▸ **WORK TASK**: Search the entries below for "Json". Report each line where it occurs.

▸ **INPUT**:
(** ** Segments are cut as the visits are pushed *)

Section run.
Context {Srv App : Type} `{Env : EngineEnv Srv App} `{HB : HistoryBrowser App} `{Sizes : BulkSizes}.
Context {C : Type} (onSegment : list CollectedGroup -> C -> Sync Srv App C).
Context (cutoffMs endMs : Z) (stream : list CollectedGroup) (skip : nat).

(** What the caller knows of the world after handing over the segments [E]:
    kept by the callback along the stream, and by the browser. *)
Context (I : list (list CollectedGroup) -> C -> World Srv App -> Prop) (X : sync_error -> World Srv App -> Prop).

Abbreviation size := (Z.to_nat BULK_SEGMENT_VISITS).
Definition expected : list (list CollectedGroup) := segments_of size stream skip.

Hypothesis size_pos : 0 < BULK_SEGMENT_VISITS.
Hypothesis Hseg : forall E seg acc, E ++ [seg] `prefix_of` expected ->
  triple (I E acc) (onSegment seg acc) (fun acc' => I (E ++ [seg]) acc') X.

Lemma flats_snoc E seg : flats (concat (E ++ [seg])) = flats (concat E) ++ flats seg.
Proof. rewrite concat_app, flats_app. cbn [concat]. by rewrite app_nil_r. Qed.

Definition tagged (g : CollectedGroup) (times : list Z) : list Visit := map (fun t => (cg_url g, cg_title g, t)) times.

(** [done] is pushed, [times] of [g] are left to push. *)
Record pushing (g : CollectedGroup) (target : list Visit) (E : list (list CollectedGroup)) (times : list Z)
    (st : Enumeration (C := C)) : Prop := {
  pu_full : Forall (seg_full size) E;
  pu_flat : flats (concat E) ++ flats (en_pending st) ++ tagged g times = target;
  pu_count : Z.of_nat (length (flats (en_pending st))) = en_count st;
  pu_room : en_count st < BULK_SEGMENT_VISITS;
  pu_tidy : tidy (en_pending st);
  pu_new : times <> [] -> cg_url g ∉ map cg_url (en_pending st);
}.

Lemma tidy_snoc gs g : tidy gs -> cg_url g ∉ map cg_url gs -> full_group g -> tidy (gs ++ [g]).
Proof.
  intros [Hn Hf] Hu Hg. split; [|apply Forall_app; by repeat constructor].
  rewrite map_app. apply NoDup_app. split_and!; [done| |apply NoDup_singleton].
  intros x Hx [->|[]%not_elem_of_nil]%elem_of_cons. done.
Qed.

(** One piece of [n] times more. *)
Lemma push_piece g target E times st n : pushing g target E times st -> times <> [] ->
  n = Z.to_nat (Z.min (BULK_SEGMENT_VISITS - en_count st) (len times)) ->
  let pending := en_pending st ++ [mkCollectedGroup (cg_url g) (cg_title g) (take n times)] in
  (0 < n)%nat /\ tidy pending /\ length (flats pending) = Z.to_nat (en_count st + Z.of_nat n) /\
  flats (concat E) ++ flats pending ++ tagged g (drop n times) = target.
Proof.
  intros [Hfull Hflat Hcount Hroom Htidy Hnew] Hne Heq pending.
  assert (0 < n)%nat as Hn by (destruct times; [done|]; unfold len in *; cbn [length] in *; lia).
  assert (flats pending = flats (en_pending st) ++ tagged g (take n times)) as Hfl.
  { unfold pending. rewrite flats_app. f_equal. apply app_nil_r. }
  split_and!; [done| | |].
  - apply tidy_snoc; [done|by apply Hnew|]. unfold full_group. cbn [cg_times]. destruct times; [done|]. destruct n; [lia|discriminate].
  - rewrite Hfl, length_app, <- Hcount. unfold tagged. rewrite length_map, length_take. unfold len in *. lia.
  - rewrite Hfl, <- Hflat, <- !app_assoc. do 2 f_equal. unfold tagged. rewrite <- map_app. by rewrite take_drop.
Qed.

Lemma target_prefix target E seg rest : target `prefix_of` drop skip (flats stream) ->
  Forall (seg_full size) (E ++ [seg]) -> flats (concat (E ++ [seg])) ++ rest = target -> E ++ [seg] `prefix_of` expected.
Proof.
  intros [R HR] Hf Ht. unfold expected. rewrite (segments_prefix size stream skip (E ++ [seg]) (rest ++ R)); [by eexists|lia|done|].
  rewrite app_assoc, Ht. done.
Qed.

Definition kept (st st' : Enumeration (C := C)) : Prop :=
  en_remaining st' = en_remaining st /\ en_urlTimes st' = en_urlTimes st.

(** [pushing] with the callback's invariant, from a state [st0]. *)
Definition Pushing g target times st0 (st : Enumeration (C := C)) (w : World Srv App) : Prop :=
  kept st0 st /\ exists E, pushing g target E times st /\ I E (en_acc st) w.

Lemma push_loop_S fuel url title times st : times <> [] ->
  push_loop onSegment (S fuel) url title times st =
    (let n := Z.min (BULK_SEGMENT_VISITS - en_count st) (len times) in
     let st1 := mkEnumeration (en_total st)
        (en_pending st ++ [mkCollectedGroup url title (take (Z.to_nat n) times)]) (en_count st + n)
        (en_remaining st) (en_urlTimes st) (en_acc st) in
     if BULK_SEGMENT_VISITS <=? en_count st1 then
       let! st2 := flushSegment onSegment st1 in push_loop onSegment fuel url title (drop (Z.to_nat n) times) st2
     else push_loop onSegment fuel url title (drop (Z.to_nat n) times) st1).
Proof. by destruct times. Qed.
(* ===== verification/HistoryPagingFacts.v ===== *)
(** * Paging through the browser's history

    What [chrome.history.search] documents, and which URLs the import's paging
    then reaches: all of them, but for those whose newest visit falls on the
    very millisecond of another URL's. *)

From stdpp Require Import sorting.
From S2P Require Import Prelude JsMap Types Util Json Dates Storage Crypto Engine RestorePoints History HistoryEnumFacts.

Open Scope Z_scope.
Open Scope js_scope.

(** ** The browser's history *)

(** [hu_listed]: the times of the visits a search can find, ascending. *)
Record HistoryUrl := mkHistoryUrl {
  hu_url : string;
  hu_title : option string;
  hu_visits : list VisitItem;
  hu_listed : list Z;
}.

Section paging.
Context `{Sizes : BulkSizes} (view : list HistoryUrl) (cutoffMs endMs : Z).

Definition times_of (h : HistoryUrl) : list Z := visit_times cutoffMs endMs (hu_visits h).

(** The listed visits of the window are visits that count. *)
Record url_ok (h : HistoryUrl) : Prop := {
  uo_url : hu_url h <> "";
  uo_sorted : StronglySorted Z.le (hu_listed h);
  uo_counted : forall t, t ∈ hu_listed h -> cutoffMs <= t < endMs -> t ∈ times_of h;
}.

Record view_ok : Prop := {
  vo_urls : NoDup (map hu_url view);
  vo_ok : Forall url_ok view;
}.

(** Where a search up to [e] finds [h]: at its newest visit of the window. *)
Definition in_window (e t : Z) : Prop := cutoffMs <= t < e.
#[global] Instance in_window_dec e t : Decision (in_window e t).
Proof. unfold in_window. apply _. Defined.
Definition match_time (e : Z) (h : HistoryUrl) : option Z := last (filter (in_window e) (hu_listed h)).

Definition matched (e : Z) (h : HistoryUrl) : Prop := is_Some (match_time e h).
#[global] Instance matched_dec e h : Decision (matched e h).
Proof. unfold matched. apply _. Defined.
Definition not_older (e : Z) (a b : HistoryUrl) : Prop :=
  default 0 (match_time e b) <= default 0 (match_time e a).

Definition item_for (h : HistoryUrl) (item : HistoryItem) : Prop :=
  hi_url item = Some (hu_url h) /\ hi_title item = hu_title h /\
  match hi_lastVisitTime item with Some t => forall t', t' ∈ hu_listed h -> t' <= t | None => True end.

(** [chrome.history.search] with a window and a limit: the matching URLs once
    each, newest match first, with their newest visit of all. *)
Definition search_serves (search : Z -> list HistoryItem) : Prop := forall e, exists rows,
  rows ≡ₚ filter (matched e) view /\ StronglySorted (not_older e) rows /\
  Forall2 item_for (take (Z.to_nat BULK_SEARCH_PAGE_SIZE) rows) (search e).

Definition visits_serve (visits : string -> list VisitItem) : Prop :=
  forall h, h ∈ view -> visits (hu_url h) = hu_visits h.

(** ** One page *)

Context (search : Z -> list HistoryItem) (visits : string -> list VisitItem).
Hypothesis Hview : view_ok.
Hypothesis Hsearch : search_serves search.
Hypothesis Hvisits : visits_serve visits.
Hypothesis page_pos : 0 < BULK_SEARCH_PAGE_SIZE.

Definition url_group (h : HistoryUrl) : CollectedGroup := mkCollectedGroup (hu_url h) (hu_title h) (times_of h).

Lemma visit_times_sorted vs : StronglySorted Z.le (visit_times cutoffMs endMs vs).
Proof. apply (StronglySorted_merge_sort Z.le). Qed.

Lemma last_sorted_max (l : list Z) x : StronglySorted Z.le l -> last l = Some x -> x ∈ l /\ forall y, y ∈ l -> y <= x.
Proof.
  intros Hs Hl. apply last_Some in Hl as [l' ->]. split; [apply elem_of_app; right; by left|].
  intros y [Hy| ->%list_elem_of_singleton]%elem_of_app; [|done]. apply StronglySorted_app in Hs as (Hs & _ & _).
  apply (Hs y x Hy). by left.
Qed.

Lemma StronglySorted_filter_le (P : Z -> Prop) `{!forall x, Decision (P x)} l :
  StronglySorted Z.le l -> StronglySorted Z.le (filter P l).
Proof.
  induction 1 as [|x l Hs IH Hx]; [constructor|]. rewrite filter_cons. case_decide; [|done]. constructor; [done|].
  apply Forall_forall. intros y [_ Hy]%list_elem_of_filter. rewrite Forall_forall in Hx. by apply Hx.
Qed.

Lemma match_time_spec e h t : url_ok h -> match_time e h = Some t ->
  t ∈ hu_listed h /\ cutoffMs <= t < e /\ forall t', t' ∈ hu_listed h -> cutoffMs <= t' < e -> t' <= t.
Proof.
  intros Ho Hm. apply last_sorted_max in Hm as [Hin Hmax]; [|apply StronglySorted_filter_le, Ho].
  apply list_elem_of_filter in Hin as [Hw Hin]. split; [done|]. split; [done|]. intros t' Ht' Hw'. apply Hmax, list_elem_of_filter. done.
Qed.

Lemma matched_intro e h t : t ∈ hu_listed h -> cutoffMs <= t < e -> matched e h.
Proof.
  intros Ht Hw. unfold matched, match_time. assert (t ∈ filter (in_window e) (hu_listed h)) as Hin by by apply list_elem_of_filter.
  destruct (filter _ _) as [|x l]; [by apply not_elem_of_nil in Hin|]. destruct (last (x :: l)) eqn:E; [done|]. by apply last_None in E.
Qed.

(** With all its visits of the window below [e], a URL matches there as at the
    end. *)
Lemma match_time_below e h t : url_ok h -> match_time endMs h = Some t -> t < e -> e <= endMs -> match_time e h = Some t.
Proof.
  intros Ho Hm Hlt He. destruct (match_time_spec endMs h t Ho Hm) as (Hin & Hw & Hmax).
  destruct (matched_intro e h t Hin ltac:(lia)) as [t' Hm']. rewrite Hm'.
  destruct (match_time_spec e h t' Ho Hm') as (Hin' & Hw' & Hmax'). f_equal.
  pose proof (Hmax t' Hin' ltac:(lia)). pose proof (Hmax' t Hin ltac:(lia)). lia.
Qed.

Lemma match_times_counted e h t : url_ok h -> match_time e h = Some t -> e <= endMs -> t ∈ times_of h.
Proof. intros Ho Hm He. destruct (match_time_spec e h t Ho Hm) as (Hin & Hw & _). apply Ho; [done|lia]. Qed.

(** ** What a page adds *)

Abbreviation group_of := (group_of visits cutoffMs endMs).
Abbreviation fresh_items := (fresh_items cutoffMs).
Abbreviation slice_times := (slice_times visits cutoffMs endMs).
Abbreviation page_stream := (page_stream visits cutoffMs endMs).
Abbreviation stream_from := (stream_from search visits cutoffMs endMs).

(** The times read so far are those of URLs of the browser. *)
Definition times_known (m : jmap string (list Z)) : Prop := forall u ts, jm_get m u = Some ts ->
  exists h, h ∈ view /\ hu_url h = u /\ ts = times_of h.

Lemma view_url h h' : h ∈ view -> h' ∈ view -> hu_url h = hu_url h' -> h = h'.
Proof.
  intros Hh Hh' E. destruct Hview as [Hnd _]. apply list_elem_of_lookup in Hh as [i Hi], Hh' as [j Hj].
  assert (i = j) as ->; [|congruence]. eapply NoDup_lookup; [exact Hnd| |]; rewrite list_lookup_fmap, ?Hi, ?Hj; [done|cbn; by rewrite E].
Qed.

Lemma view_url_ok h : h ∈ view -> url_ok h.
Proof. destruct Hview as [_ Hall]. rewrite Forall_forall in Hall. apply Hall. Qed.

(** Items of a page, and the URLs they stand for. *)
Definition items_for (hs : list HistoryUrl) (items : list HistoryItem) : Prop :=
  Forall2 item_for hs items /\ hs ⊆ view /\ NoDup (map hu_url hs) /\ forall h, h ∈ hs -> exists t, t ∈ hu_listed h /\ cutoffMs <= t.

Definition fresh_urls (m : jmap string (list Z)) (hs : list HistoryUrl) : list HistoryUrl :=
  filter (fun h => jm_has m (hu_url h) = false) hs.

Lemma enumerable_item m h item : h ∈ view -> item_for h item -> (exists t, t ∈ hu_listed h /\ cutoffMs <= t) ->
  enumerable cutoffMs m item = if jm_has m (hu_url h) then None else Some (hu_url h, hu_title h).
Proof.
  intros Hh (Hu & Ht & Hlast) (t' & Hin & Hc). unfold enumerable. rewrite Hu, Ht.
  rewrite (proj2 (String.eqb_neq _ _) (uo_url _ (view_url_ok h Hh))). cbn [negb andb].
  assert ((match hi_lastVisitTime item with Some t => cutoffMs <=? t | None => true end) = true) as ->.
  { destruct (hi_lastVisitTime item) as [t|]; [|done]. apply Z.leb_le. pose proof (Hlast t' Hin). lia. }
  rewrite andb_true_r. by destruct (jm_has m (hu_url h)).
Qed.
(* ===== verification/HistoryBulkFacts.v ===== *)
(** * The bulk import as a whole

    Whatever the server answers and wherever a run stops, the chunks sent are
    those of one fixed list, in order, and the checkpoint in the device record
    stays a place in that list from which the next run goes on. *)

From S2P Require Import Prelude JsMap Types Util Json Dates Storage StorageFacts Crypto CryptoFacts Engine EngineUploadFacts RestorePoints EngineKeeps History HistoryEnumFacts HistoryPagingFacts HistoryUploadFacts.

Open Scope Z_scope.
Open Scope js_scope.

Section bulk.
Context {Srv App : Type} `{Env : EngineEnv Srv App} `{HB : HistoryBrowser App} `{Sizes : BulkSizes} `{Defl : Deflate}.
Context {Haead : AeadSize}.
Context (sent : Srv -> list LocalOperation).
Hypothesis Hsent : records_requests sent.
Abbreviation bulk_sent := (bulk_sent sent).

(** ** What a chunk's operation holds *)

Section chunk.
Context (device : string) (cutoff keyVersion : Z) (sdek : bytes).

Definition sealed (oid : string) (seg : list CollectedGroup) (envelope : jsval) : Prop := exists n,
  envelope = encryptBytesWithSdek None (env_nonce n) (segment_plain seg) sdek keyVersion (buildOperationAad "historyVisit" oid "bulkImport").

(** [op] is the [i]th chunk of the scope: its ids, its visits, their number and
    their hours, each segment sealed for this operation. *)
Record chunk_for (i : Z) (segs : list (list CollectedGroup)) (op : LocalOperation) : Prop := {
  cf_ids : (operationId op, objectId op) = deterministicBulkIds device cutoff i;
  cf_kind : objectType op = OtHistoryVisit /\ operationType op = OpBulkImport;
  cf_count : visitCount op = Some (visits segs);
  cf_hours : exists hours, visitHours op = Some hours /\ count_hours (group_times (concat segs)) [] = Some hours /\
    sum_counts hours = visits segs;
  cf_payload : exists envelopes, payload op = container_jsval supportsDeflateRaw (visits segs) envelopes /\
    Forall2 (sealed (objectId op)) segs envelopes;
}.

(** [ops] are the chunks of [P], from its first on, numbered from [base]. *)
Definition sends (base : Z) (P : list (list (list CollectedGroup))) (ops : list LocalOperation) : Prop :=
  forall i op, ops !! i = Some op -> exists segs, P !! i = Some segs /\ chunk_for (base + Z.of_nat i) segs op.
End chunk.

▸ **EXERCISE RESPONSE**:
From S2P Require Import Prelude JsMap Types Util Json Dates Storage Crypto Engine RestorePoints History HistoryEnumFacts.
From S2P Require Import Prelude JsMap Types Util Json Dates Storage StorageFacts Crypto CryptoFacts Engine EngineUploadFacts RestorePoints EngineKeeps History HistoryEnumFacts HistoryPagingFacts HistoryUploadFacts.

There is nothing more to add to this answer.